Comets come from two major areas of our solar system: the Kuiper (pronounced KY-per) Belt and the Oort (pronounced OR-t) Cloud. Each of these regions contains billions of comets, but they have so much room in these vast rooms of space that they get no closer to each other than we on Earth do to the sun.

The Kuiper Belt

The Kuiper Belt is about two billion miles wide (3.2 billion km); it begins just past Neptune’s orbit, which is about three billion miles (4.8 billion km) from the sun, and stretches to about five billion miles (eight billion km) from the sun. We have never sent a spacecraft that far. The Kuiper Belt appears to be a flat disk of icy debris that lies in the same plane as the orbits of the planets (we call that the ecliptic plane), but it may grow thicker in the other regions further from the sun. Scientists think that Kuiper Belt comets formed close to where they are now - outside the planetary part of our solar system.

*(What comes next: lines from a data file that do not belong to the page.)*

(* ===== verification/Prelude.v ===== *)
(** * my_raft: a replicated state machine on Raft, and what it guarantees

    ** The program

    Every server is one process.  An io thread runs a boost io_context with the
    callbacks of the network, of the timers and of finished tasks, all on one
    [RaftServer] object; six worker threads in two pools (one for updates, five
    for queries) run the state machine.  Three servers or more elect a primary by
    RequestVote; a client sends its calls to it; the primary appends a call to its
    log, sends it to the others one entry at a time by AppendEntry, commits what a
    majority stores, has the state machine apply it and answers the client.  Every
    server keeps its log in two files.

    Source, file of this development, and how one is the other:

    - util.h, util.cpp, the exceptions and [throw_line]: Prelude (exceptions,
      the monad [M] of computations on a mutable state that can throw, exit or be
      undefined) and Util.  An [int] is a [Z]; an addition that can leave its range
      goes through [int_add] and [int_sub], undefined outside; [u32] and [to_int]
      are the conversions.
    - The C++ library: CxxString ([to_string], [atoi], [sprintf], slices).
    - libc, boost and the generated protobuf classes are no part of src/: each is
      a type class of operations in Platform with a class of the documented
      behaviour that is relied on, and an instance on which examples run.
    - rpc.proto, easy_state_machine.proto, rpc/rpc_type.h: Messages.  rpc/
      rpc_to_string.cpp: RpcToString.
    - entry/data: Data, a computation on the object and the disk.  entry/entry:
      Entry (class [Entries]).  EntriesStore makes it the log of a server.
    - rpc/rpc, rpc/connection: Rpc.  One module, since the classes share the map
      of connections.  A handler passed to asio is an operation of its own
      ([connect_done], [deliver_done], [accept], [read_failed], [arrive]); objects are
      destroyed with their last pointer ([release]).
    - state_machine/ThreadPool.h: ThreadPool, threads as labelled steps.
      state_machine/StateMachineControler: StateMachineControler.
      state_machine/EasyStateMachine: EasyStateMachine.
    - Timer.h, Timer.cpp: Timer, a deadline timer made of one.
    - RaftServer.h, RaftServer.cpp: RaftServer.  A member function is a
      computation on the record of data members, with the same name; a lambda
      given to a timer is a value of [handler], and [run_handler] is its body.
    - client/client: Client.  main.cpp, client/main.cpp: Programs.

    Components meet at interfaces: the server uses a log through [LogStore], the
    network through [Transport], the machine through [StateMachine]
    (Interfaces.v), timers through [DeadlineTimer].  Its theorems are proved from
    the laws of these classes ([LogStoreLaws], [StateMachineLaws] and so on);
    EntriesStore, Rpc, EasyStateMachine and Timer prove that the code of this
    repository satisfies them.  The candidate's timer, a bare deadline timer, and
    the retry timers, which are [Timer] objects, have one type in the model.

    ** Runs

    Node is one process: the server, its machine, the queue of the io_context.
    [perform] makes one step (a message arrives, the head of the queue runs, a
    timer expires, a worker wakes up or finishes), so every order of callbacks
    and every interleaving of the workers is a list of labels.  Cluster is a list
    of processes and the messages in flight, which are delivered once and in any
    order, or lost; a process whose step throws has ended, as [main] rethrows.

    ** What is proved

    - Elections (Election, Cluster): the answer to a vote request on every branch;
      one vote a term; a primary has the votes of a majority; in a cluster two
      servers that lead a term are the same; an undisturbed election succeeds.
      The safety theorems have a proviso, [timely]: no vote request of a term
      reaches a server after an AppendEntry of that term.  The code needs it, as
      every AppendEntry gives the receiver its vote back; a run that elects two
      primaries of one term is a theorem too, and so is one in which a server
      that was killed and restarted votes a second time in a term.
    - Replication (Replication, CatchUp): the answer to an AppendEntry on every
      branch; what one round does to the follower's log; a follower that is behind
      or has diverged gets the primary's log in a bounded number of rounds; a
      message that comes again counts once.
    - Logs of a cluster (Wire, LogMatching): Log Matching and Leader Append-Only,
      from a step-by-step account of what a server sends and does to its log;
      every number sent fits its field and every message is read as written.
      Besides [timely] the proviso is that clients call the primary ([fair]): a
      follower appends a client's call too, and a run in which that makes two
      logs fork is a theorem.  The logs are empty at the start, since a server
      that restarts has forgotten its term.  State Machine Safety the code does not
      give, as a vote does not look at the term of the candidate's last entry: a
      run in which a committed entry is overwritten is a theorem.
    - Commit and apply (Commit, Wire): the committed index is the largest that a
      majority stores; along every run the i-th task of the machine is entry i with
      its message, none left out; the client gets the reply to its call.
    - The whole (Replicas, Progress, Agreement, Service, Durable): as long as only
      the primary of one term takes calls, one sequence of client calls explains
      the logs and the state machines of all servers, and machines that applied
      equally many answer alike.  Over several terms the machines still agree if
      leaders are complete: a server that sends an AppendEntry has in its log what
      its own machine was given, and the log of a primary that commits agrees with
      what any machine was given; the run with the overwritten entry is shown not
      to be so, and the vote is what lets it happen.  All these theorems about runs
      of a cluster share the provisos [timely_so_far] and [fair_run] (calls to a
      primary only, as UTF-8 text, with room in the logs), empty logs at the start
      and no restart.  And a call is served: an idle primary
      with one follower that answers, however far behind it is, gets from the call
      to the reply of the machine; with the logs in files the call is then on two
      disks, from which a restart recovers it.
      A query is answered by the server that gets it from its own machine; a run
      in which that gives a client the value from before its write is a theorem.
    - The log on disk (Entry, EntriesStore): inserts refine truncate-and-append on
      a list, a restart gets the list back, and an acknowledged entry survives.  A
      process that dies at any point of an append leaves the old or the new log,
      except at one: between the opening of the offset file, which empties it, and
      its write it leaves a file on which the constructor throws.
    - Network (Rpc): the frames that calls put on a connection can be taken apart
      into the messages again, and the reader of a header waits for exactly the
      rest of a frame; reads stay in their arrays on any input; the map of
      connections is the table of what opened and failed, and holds no destroyed
      object; a call on every branch.  What a receiver does with a message the
      program sends is undefined behaviour ([process_msg] gives [atoi] an array
      without a terminator, and reads overlap), so the theorems about servers
      begin where a message has been read; and the handler of a write can use a
      connection that is destroyed, which is a theorem.
    - Pools, machine, client, configuration, start (ThreadPool, EasyStateMachine,
      Client, Config, Programs): first-in first-out with one worker, draining and
      progress of the destructor; replicas agree; a typed session makes its calls;
      a configuration is read back and reading ends; the server comes up.

    ServerFacts and ServerSpecs hold the lemmas on [RaftServer] that these share,
    ThreeServers a concrete cluster for the witnesses.

    ** Fuel

    [load_config_from_file] reads lines with the length of the text plus one as
    fuel, each line taking at least a byte or ending the loop; [receive] serves
    reads with the bytes there plus one, each round taking a byte;
    [update_commit_index_and_apply] loops as often as the applied index is below
    the new one.  [load_config_ends] and [receive_in_bounds] show the first two
    are enough on every input, [commits_majority_index] the third.  [exchange] of
    CatchUp gets its fuel from the theorem, and the rounds of the client's endless
    loop are counted from outside.

    ** Assumptions

    The laws in Platform: files that can be opened and transfers that are complete
    (only where a theorem asks for it: [PosixHealthy]), archives and protobuf
    messages that are read back (a [string] field only if it is UTF-8), the
    documented behaviour of timers, [rand] and [boost::split], and that an empty
    file is no archive.  In Rpc nothing is assumed of the class [Sockets]; theorems
    that need it have as hypothesis that an address parses and that the kernel takes
    a message whole.

    ** Not modelled

    Logging, the signal handler that prints the stack and exits, the programs in
    tests/ and the generated protobuf code; [fsync], which does not change the content;
    exceptions and futures of tasks, which the program does not use; two threads
    in one object without a lock (queries beside an update, the client's network
    used by its two threads), which C++ leaves undefined. *)

From stdpp Require Export base gmap list strings numbers pretty.
From Stdlib Require Export Ascii ZArith Lia.
(* ===== verification/Timer.v ===== *)
(** The timers of the server (Timer.h, Timer.cpp): a class around a boost deadline
    timer, which its accessor [get_core] gives back as a reference.  The server's
    timers are [Timer] objects, and every operation on one goes through
    [get_core]; that a [Timer] is a deadline timer again is what the server is
    verified against. *)

From S2P Require Import Prelude Platform.

Module Timer.

Record Timer (T : Type) := { timer_ : T }.
Arguments timer_ {_} _.

Section timer.
Context {H T : Type} {DT : DeadlineTimer H T}.
Implicit Types (t : Timer T).

(** [Timer::Timer], and what a call does through the reference of [get_core]. *)
Definition new : Timer T := {| timer_ := new_timer (H := H) |}.
Definition get_core {A} (f : T -> A * T) t : A * Timer T :=
  let '(a, core) := f (timer_ t) in (a, {| timer_ := core |}).
Definition get_core_ (f : T -> T) t : Timer T := snd (get_core (fun core => (tt, f core)) t).

#[export] Instance timer : DeadlineTimer H (Timer T) := {|
  new_timer := new;
  waits t := waits (timer_ t);
  expires_at_min t := expires_at_min (timer_ t);
  set_expires_at_min := get_core set_expires_at_min;
  expires_from_now d := get_core (expires_from_now d);
  cancel := get_core cancel;
  async_wait h := get_core_ (async_wait h);
  elapse := get_core_ elapse;
|}.

Lemma get_core_val {A} (f : T -> A * T) t :
  fst (get_core f t) = fst (f (timer_ t)) /\ timer_ (snd (get_core f t)) = snd (f (timer_ t)).
Proof. unfold get_core. by destruct (f (timer_ t)). Qed.

#[export] Instance timer_laws {DL : DeadlineTimerLaws H T} : DeadlineTimerLaws H (Timer T).
Proof.
  split; intros; cbn -[get_core]; unfold get_core_; rewrite ?(proj1 (get_core_val _ _)), ?(proj2 (get_core_val _ _)); cbn;
    by autorewrite with cxx || by apply from_now_expiry.
Qed.
End timer.
End Timer.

In addition to comets, the Kuiper Belt contains much larger objects, called Kuiper Belt Objects (KBOs). Some would be large enough for us to call them moons if they orbited a planet. Scientists do consider some of them to be “dwarf planets” (for example, Pluto, UB313 or Eris, and Ceres).

The Oort Cloud

The Oort Cloud is way out there, at the extreme edge of our solar system - about 18 trillion miles (30 trillion km) beyond the sun! That’s more than a light year away from the sun, and more than a third of the way to the nearest star, Proxima Centauri. The Oort Cloud is not disk-shaped like the Kuiper Belt; it’s round like a ball, and huge! It completely envelops the sun and the rest of our solar system. Billions of icy bodies pass through this enormous celestial ballroom as they weakly orbit our sun. When a passing star pulls one of these bodies out of its orbit, it can fall into that star’s inner solar system and become a comet. These comets, called long-period comets , have very large orbits of greater than 200 years.

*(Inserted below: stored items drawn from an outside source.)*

(* ===== verification/Util.v ===== *)
(** util.h and util.cpp: the random time-outs, the name of a server, the
    splitting of a configuration line and the test that a file exists.
    [my_exception] and [throw_line] are in Prelude. *)

From S2P Require Import Prelude CxxString Platform Messages.

Definition split_str_boost `{BoostSplit} (str : string) (delim : ascii) : list string :=
  boost_split (fun c => bool_decide (c = delim)) str.

(** [rand() % range + min] with C's truncated remainder; the state is the
    generator's. *)
Definition random_between `{Rand} (max min : Z) : M Z Z := fun seed =>
  let range := max - min + 1 in
  let '(r, seed') := rand seed in
  (Val (Z.rem r range + min), seed').

Definition random_candidate_expire `{Rand} : M Z Z := random_between (300 * 1) (150 * 1).
Definition random_rv_retry_expire `{Rand} : M Z Z := random_between (10 * 1) (5 * 1).
Definition random_ae_retry_expire `{Rand} : M Z Z := random_between (10 * 1) (5 * 1).

Definition smaller (a b : Z) : Z := if a <? b then a else b.

(** [fopen(path, "r")] succeeds. *)
Definition file_exists `{Posix} (d : disk) (path : string) : bool := fopen_ok d path.

Definition server2str (server : server_addr) : string :=
  let ip := fst server in
  let port := snd server in
  ip +:+ ":" +:+ to_string port.

(** ** Properties *)

Lemma random_between_spec `{RandLaws} max min seed :
  min <= max -> total (random_between max min) seed (fun n _ => min <= n <= max).
Proof.
  intros Hle. unfold random_between, total. pose proof (rand_range seed).
  destruct (rand seed) as [r seed'] eqn:E. cbn in *. do 2 eexists. split; [done|].
  rewrite Z.rem_mod_nonneg by lia. pose proof (Z.mod_pos_bound r (max - min + 1)). lia.
Qed.

Lemma smaller_min a b : smaller a b = Z.min a b.
Proof. unfold smaller. destruct (Z.ltb_spec a b); lia. Qed.

(** A printed number consists of digits and perhaps a sign. *)
Lemma str_forall_pretty_N (p : ascii -> bool) (x : N) :
  (forall d, (d < 10)%N -> p (pretty_N_char d) = true) -> str_forall p (pretty x) = true.
Proof.
  intros Hp.
  assert (Hgo : forall x s, str_forall p s = true -> str_forall p (pretty_N_go x s) = true).
  { intros y. induction (N.lt_wf_0 y) as [y _ IH]; intros s Hs.
    destruct (decide (y = 0)%N) as [->|]; [by rewrite pretty_N_go_0|].
    rewrite pretty_N_go_step by lia. apply IH; [apply N.div_lt; lia|].
    cbn. by rewrite Hp by (apply N.mod_lt; lia). }
  unfold pretty, pretty_N. case_decide; [|by apply Hgo]. change (p (pretty_N_char 0%N) && true = true). by rewrite Hp.
Qed.

Lemma str_forall_to_string (p : ascii -> bool) z :
  (forall d, (d < 10)%N -> p (pretty_N_char d) = true) -> p "-"%char = true -> str_forall p (to_string z) = true.
Proof.
  intros Hd Hm. unfold to_string, pretty, pretty_Z.
  destruct z as [|n|n]; [apply (str_forall_pretty_N p 0%N Hd)|apply (str_forall_pretty_N p (N.pos n) Hd)|].
  change (p "-"%char && str_forall p (pretty (N.pos n)) = true). by rewrite Hm, str_forall_pretty_N.
Qed.

(** A case distinction over the ten digits. *)
Ltac by_digit := intros d Hd; assert (d = 0 \/ d = 1 \/ d = 2 \/ d = 3 \/ d = 4 \/ d = 5 \/ d = 6 \/
  d = 7 \/ d = 8 \/ d = 9)%N by lia; by destruct_or!; subst.

(** Texts without the separator are recovered from their concatenation. *)
Lemma no_sep_split sep s1 s2 t1 t2 :
  str_forall (fun c => negb (bool_decide (c = sep))) s1 = true ->
  str_forall (fun c => negb (bool_decide (c = sep))) s2 = true ->
  s1 +:+ String sep t1 = s2 +:+ String sep t2 -> s1 = s2 /\ t1 = t2.
Proof.
  revert s2. induction s1 as [|c s1 IH]; intros [|c' s2] H1 H2 E; cbn in H1, H2.
  - by simplify_eq/=.
  - exfalso. injection E as -> _. by rewrite bool_decide_true in H2.
  - exfalso. injection E as -> _. by rewrite bool_decide_true in H1.
  - injection E as -> E. apply andb_prop in H1 as [_ H1], H2 as [_ H2].
    destruct (IH s2 H1 H2 E) as [-> ->]. done.
Qed.

Lemma no_sep_app sep s t :
  str_forall (fun c => negb (bool_decide (c = sep))) (s +:+ String sep t) = false.
Proof.
  induction s as [|c s IH].
  { change ((negb (bool_decide (sep = sep)) && str_forall (fun c => negb (bool_decide (c = sep))) t)
      = false). by rewrite bool_decide_true. }
  change ((negb (bool_decide (c = sep)) && str_forall (fun c => negb (bool_decide (c = sep)))
    (s +:+ String sep t)) = false). rewrite IH. apply andb_false_r.
Qed.

(** Splitting at a separator that occurs once gives the two parts around it. *)
Lemma split_two `{BoostSplitLaws} sep a b :
  str_forall (fun c => negb (bool_decide (c = sep))) a = true ->
  str_forall (fun c => negb (bool_decide (c = sep))) b = true ->
  split_str_boost (a +:+ String sep b) sep = [a; b].
Proof.
  intros Ha Hb. unfold split_str_boost.
  set (l := boost_split _ _).
  pose proof (split_join sep (a +:+ String sep b)) as Hj.
  pose proof (split_tokens sep (a +:+ String sep b)) as Ht. fold l in Hj, Ht.
  destruct l as [|x [|y [|z l]]]; cbn [join] in Hj.
  - exfalso. by destruct a.
  - apply Forall_cons in Ht as [Ht _]. rewrite Hj in Ht. by rewrite no_sep_app in Ht.
  - apply Forall_cons in Ht as [Hx [Hy _]%Forall_cons].
    by apply no_sep_split in Hj as [-> ->].
  - apply Forall_cons in Ht as [Hx _]. apply no_sep_split in Hj as [_ Hj]; [|done..].
    rewrite <- Hj in Hb. fold (join sep (z :: l)) in Hb. by rewrite no_sep_app in Hb.
Qed.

Swinging away from the planets

Strange as it seems, some scientists think that Oort Cloud comets formed closer to the sun than the Kuiper Belt comets. They may have originally formed amid the orbits of Jupiter, Saturn, Uranus, and Neptune. Then they were possibly catapulted out to the Oort Cloud, as a result of the gravity assist provided by one of those large planets. Rosetta will use gravity assist from Earth and Mars to gain the momentum it needs to reach comet C-G. If, as a kid, you ever held both hands with a friend and swung each other around and then let go, you’ll have a sense of how gravity assist works. For the Rosetta mission, it’s a clever way to save money on costly and heavy rocket propellant! In the same way, billions of years ago, vast numbers of comets may have broken from their orbits of Jupiter and other giant planets to sail clear out of the solar system. Those that didn’t quite make it formed the Oort cloud. That’s one theory, anyway.

Another theory is that comets originally formed in dense molecular clouds of interstellar space and were captured by the sun to form the Oort Cloud.

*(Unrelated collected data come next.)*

(* ===== verification/Entry.v ===== *)
(** entry/entry.h and entry/entry.cpp: the replicated log as the class
    [Entries] keeps it, in memory and in two files.  The file
    [entry_data.raft.<port>] holds the serialized entries one after the other,
    [entry_offset.raft.<port>] the archived vector of their offsets.

    A computation runs on the object and the disk.  The contract is stated with
    [log], the list of entries the object stands for: [insert i] truncates the
    log at [i] and appends, and a restart on the same disk gets the log back.
    [insert] is the sequence of its statements ([insert_steps]), so that a process can
    also be taken to die after any of them ([insert_upto]): [append_crash_safe]. *)

From S2P Require Import Prelude CxxString Platform Messages Util Data.

Module Entries.

(** consts.h *)
Definition base : string := "/Users/ynx/CLionProjects/raft/data".
Definition const_offset_path : string := base +:+ "/entry_offset.raft".
Definition const_data_path : string := base +:+ "/entry_data.raft".

Record Entries := {
  data_ : data;
  entries_ : list rpc_Entry;
  offset_ : list Z;
  size_ : Z;
  path_offset_ : string;
}.

Definition set_data_ x (e : Entries) : Entries := {| data_ := x; entries_ := entries_ e;
  offset_ := offset_ e; size_ := size_ e; path_offset_ := path_offset_ e |}.
Definition set_entries_ x (e : Entries) : Entries := {| data_ := data_ e; entries_ := x;
  offset_ := offset_ e; size_ := size_ e; path_offset_ := path_offset_ e |}.
Definition set_offset_ x (e : Entries) : Entries := {| data_ := data_ e; entries_ := entries_ e;
  offset_ := x; size_ := size_ e; path_offset_ := path_offset_ e |}.
Definition set_size_ x (e : Entries) : Entries := {| data_ := data_ e; entries_ := entries_ e;
  offset_ := offset_ e; size_ := x; path_offset_ := path_offset_ e |}.

Section entries.
Context {P : Posix} {BA : BinaryArchive} {CE : Codec rpc_Entry}.

Abbreviation ME := (M (Entries * disk)).

Definition this {A} (f : Entries -> A) : ME A := gets (fun s => f (fst s)).
Definition update (f : Entries -> Entries) : ME unit := modify (fun '(e, d) => (f e, d)).
Definition on_data {A} (m : M (data * disk) A) : ME A :=
  zoom (fun '(e, d) => (data_ e, d)) (fun '(x, d) '(e, _) => (set_data_ x e, d)) m.

Definition vec_size {A} (l : list A) : Z := Z.of_nat (length l).

Definition size : ME Z := this size_.

Definition get (index : Z) : ME rpc_Entry :=
  let! size_ := this size_ in
  if size_ <=? index then
    throw_line "entry/entry.cpp" 85 ("the etries's size is " +:+ to_string size_ +:+
      ", the get index is " +:+ to_string index +:+ ", which is bigger")
  else
    let! entries_ := this entries_ in
    vec_at entries_ index.

(** [index] is an [int] compared with a [size_t]. *)
Definition get_offset (index : Z) : ME Z :=
  let! offset_ := this offset_ in
  if vec_size offset_ <=? u64 index then
    let! size_ := this size_ in
    throw_line "entry/entry.cpp" 146 ("trying to get the " +:+ to_string index +:+
      "th offset, there are " +:+ to_string size_ +:+ " entries in entries")
  else vec_at offset_ index.

Definition modify_offset_vector_after_insert (index : Z) (entry_str : string) : ME unit :=
  let! offset_ := this offset_ in
  if u64 index =? u64 (vec_size offset_ - 1) then
    let! o := vec_at offset_ index in
    update (set_offset_ (offset_ ++ [u32 (o + slen entry_str)]))
  else if u64 index <? u64 (vec_size offset_ - 1) then
    let! o := vec_at offset_ index in
    update (set_offset_ (firstn (Z.to_nat (index + 2))
               (<[Z.to_nat (index + 1) := u32 (o + slen entry_str)]> offset_)))
  else
    let! size_ := this size_ in
    throw_line "entry/entry.cpp" 137 ("trying to modify offset with index " +:+ to_string index +:+
      " but there are only " +:+ to_string size_ +:+ " offsets").

(** Opening the file truncates it; an archive on a file that did not open throws.
    The bytes reach the file when [os] is destroyed. *)
Definition open_offset_file : ME unit := fun '(e, d) =>
  if open_ok d (path_offset_ e) then (Val tt, (e, <[path_offset_ e := ""]> d))
  else throw (std_exception "output stream error") (e, d).
Definition flush_offset_file : ME unit := fun '(e, d) =>
  (Val tt, (e, <[path_offset_ e := oarchive (offset_ e)]> d)).

(** [entries_[index] = entry] *)
Definition set_entry (index : Z) (entry : rpc_Entry) : ME unit :=
  let! entries_ := this entries_ in
  if index <? vec_size entries_ then update (set_entries_ (<[Z.to_nat index := entry]> entries_))
  else ub "vector index out of range".

(** [index] is [unsigned]; [size_] is converted for the comparisons.  The
    statements of [insert] behind its guard, in their order, those that write a
    file as the sequence of their calls: [write_from_offset], the vector of
    offsets, [write_offset_to_file], the vector of entries and the size. *)
Definition store_entry (index : Z) (entry : rpc_Entry) : ME unit :=
  let! size_ := this size_ in
  if index =? u32 size_ then
    let! entries_ := this entries_ in
    if vec_size entries_ =? index then update (set_entries_ (entries_ ++ [entry]))
    else set_entry index entry
  else if index <? u32 size_ then set_entry index entry
  else throw_line "entry/entry.cpp" 122 ("insert error, size_ is " +:+ to_string size_ +:+
         ", index is " +:+ to_string index).
Definition insert_steps (index offset_insert : Z) (entry : rpc_Entry) : list (ME unit) :=
  let entry_string := SerializeToString entry in
  map on_data (write_steps (to_int offset_insert) entry_string) ++
  [ modify_offset_vector_after_insert (to_int index) entry_string;
    open_offset_file;
    flush_offset_file;
    store_entry index entry;
    update (set_size_ (to_int (u32 (index + 1)))) ].

(** [insert], and the [insert] of a process that dies after [n] of these calls. *)
Definition insert_cut (cut : list (ME unit) -> list (ME unit)) (index : Z) (entry : rpc_Entry) : ME unit :=
  let! size_ := this size_ in
  if u32 size_ <? index then
    throw_line "entry/entry.cpp" 97 ("the etries's size is " +:+ to_string size_ +:+
      ", the insert index is " +:+ to_string index +:+ ", which is bigger")
  else
    let! offset_insert := get_offset (to_int index) in
    for_each (cut (insert_steps index offset_insert entry)) (fun step => step).
Definition insert : Z -> rpc_Entry -> ME unit := insert_cut (fun steps => steps).
Definition insert_upto (n : nat) : Z -> rpc_Entry -> ME unit := insert_cut (firstn n).

(** The loop of the constructor, for the [n] entries from the [i]-th on. *)
Fixpoint load_entries (n : nat) (i : Z) : ME unit :=
  match n with
  | O => ret tt
  | S n' =>
      let! offset_ := this offset_ in
      let! head := vec_at offset_ i in
      let! tail := vec_at offset_ (i + 1) in
      let entry_head := to_int head in
      let entry_tail := to_int tail in
      let! len := int_sub entry_tail entry_head in
      let! data := on_data (read_from_offset entry_head len) in
      let entry := ParseFromString data in
      let! entries_ := this entries_ in
      update (set_entries_ (entries_ ++ [entry])) ;;
      load_entries n' (i + 1)
  end.

Definition data_path (port : Z) : string := const_data_path +:+ "." +:+ to_string port.
Definition offset_path (port : Z) : string := const_offset_path +:+ "." +:+ to_string port.

(** The vector of offsets the constructor starts from. *)
Definition load_offsets (port : Z) : M disk (list Z) := fun d =>
  if negb (file_exists d (offset_path port)) then (Val [0], d)
  else match iarchive (file_content d (offset_path port)) with
       | Some l => (Val l, d)
       | None => throw (std_exception "input stream error") d
       end.

(** [Entries::Entries(int port)]; a negative [size_] is a length error in
    [reserve]. *)
Definition new (port : Z) : M disk Entries :=
  let! data_ := data_new (data_path port) in
  let! offset_ := load_offsets port in
  let size_ := to_int (u64 (vec_size offset_ - 1)) in
  if size_ <? 0 then throw (std_exception "std::length_error")
  else fun d =>
    let e := {| data_ := data_; entries_ := []; offset_ := offset_; size_ := size_;
                path_offset_ := offset_path port |} in
    let '(r, (e', d')) := load_entries (Z.to_nat size_) 0 (e, d) in
    match r with
    | Val _ => (Val e', d')
    | Exn ex => (Exn ex, d')
    | Exited c => (Exited c, d')
    | Undef w => (Undef w, d')
    end.

(** ** The log an object stands for, and the files that store a log *)

Definition log (e : Entries) : list rpc_Entry := firstn (Z.to_nat (size_ e)) (entries_ e).

Fixpoint offsets (b : Z) (l : list rpc_Entry) : list Z :=
  b :: match l with
       | [] => []
       | x :: l' => offsets (b + slen (SerializeToString x)) l'
       end.
Fixpoint bytes (l : list rpc_Entry) : string :=
  match l with [] => "" | x :: l' => SerializeToString x +:+ bytes l' end.

(** The specification of [insert]: truncate and append. *)
Definition log_insert (i : Z) (x : rpc_Entry) (l : list rpc_Entry) : list rpc_Entry :=
  firstn (Z.to_nat i) l ++ [x].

Are they Oort or Kuiper comets?

We generally believe that comets with orbits of 200 years or less, traveling in the ecliptic plane, come from the Kuiper Belt. Those comets with longer orbits, or that travel at angles to the ecliptic plane, come from the Oort Cloud. The Rosetta scientists hope that this and future comet missions will help us find out if comets differ in other ways.

Or are they a Jupiter comet, such as C-G?

There are other comets from the Kuiper Belt or Oort Cloud that are corraled by Jupiter’s massive gravity into its planetary family. These comets develop very short solar orbits - from three to 20 years. Rosetta's target, C-G, is one of these. It currently travels in 6.57-year orbit beyond Jupiter's orbit to a point between the orbits of Earth and Mars.

We still have questions

We still have much to learn about comets. Do the comets from the Kuiper Belt, the Oort Cloud, and Jupiter’s orbit contain different stuff? We want to find out.